**What is being asked:** Which lines of the data include the string "under"? List them all.

**Data records:**
========================================================================

(* ===== verification/ShortURL.v ===== *)
(** * Short URLs (application/shorturl, persistence/short_url_repo.go)

    A short code stands for a web address.  [Create] stores an address under
    a chosen code or under one of at most eight random codes; [Resolve] finds
    it again and counts the click. *)

From stdpp Require Import base tactics list gmap strings numbers relations.
From Stdlib Require Import ZArith Lia Ascii.
From S2P Require Import Prelude GoStrings GoText GoPath GoUrl GoNetUrl GoTime Errors Domain Ports Remote Database.

(** domain/shorturl *)
Record Link := mkLink {
  l_ID : Z;
  l_Code : string;
  l_TargetURL : string;
  l_ClickCount : Z;
  l_ExpiresAt : option time;
  l_LastAccessAt : option time;
  l_CreatedAt : time;
  l_UpdatedAt : time;
}.

(** ports/repository/short_url_repository.go; [Create] returns the link with
    its id. *)
Record ShortURLRepository (W : Type) := mkShortURLRepository {
  sr_Create : Link -> IO W Link;
  sr_FindActiveByCode : string -> IO W (option Link);
  sr_IncrementClick : Z -> IO W unit;
}.
Arguments sr_Create {W}.
Arguments sr_FindActiveByCode {W}.
Arguments sr_IncrementClick {W}.

Record CreateInput := mkCreateInput { ci_Code : string; ci_TargetURL : string; ci_ExpiresAt : option time }.
Record CreateResult := mkCreateResult { cr_Code : string; cr_TargetURL : string; cr_ExpiresAt : option time; cr_CreatedAt : time }.
Record ResolveResult := mkResolveResult { rr_Code : string; rr_TargetURL : string; rr_ExpiresAt : option time }.

(** [^[A-Za-z0-9_-]{4,32}$] *)
Definition shortCodePattern (code : string) : bool :=
  forall_string (fun a => is_alpha a || is_digit a || (byte_of a =? 95) || (byte_of a =? 45)) code &&
  (4 <=? String.length code)%nat && (String.length code <=? 32)%nat.

Definition shortCodeAlphabet : string := "0123456789abcdefghijklmnopqrstuvwxyzABCDEFGHIJKLMNOPQRSTUVWXYZ".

========================================================================

**Exercise output:**
    A short code stands for a web address.  [Create] stores an address under
    a chosen code or under one of at most eight random codes; [Resolve] finds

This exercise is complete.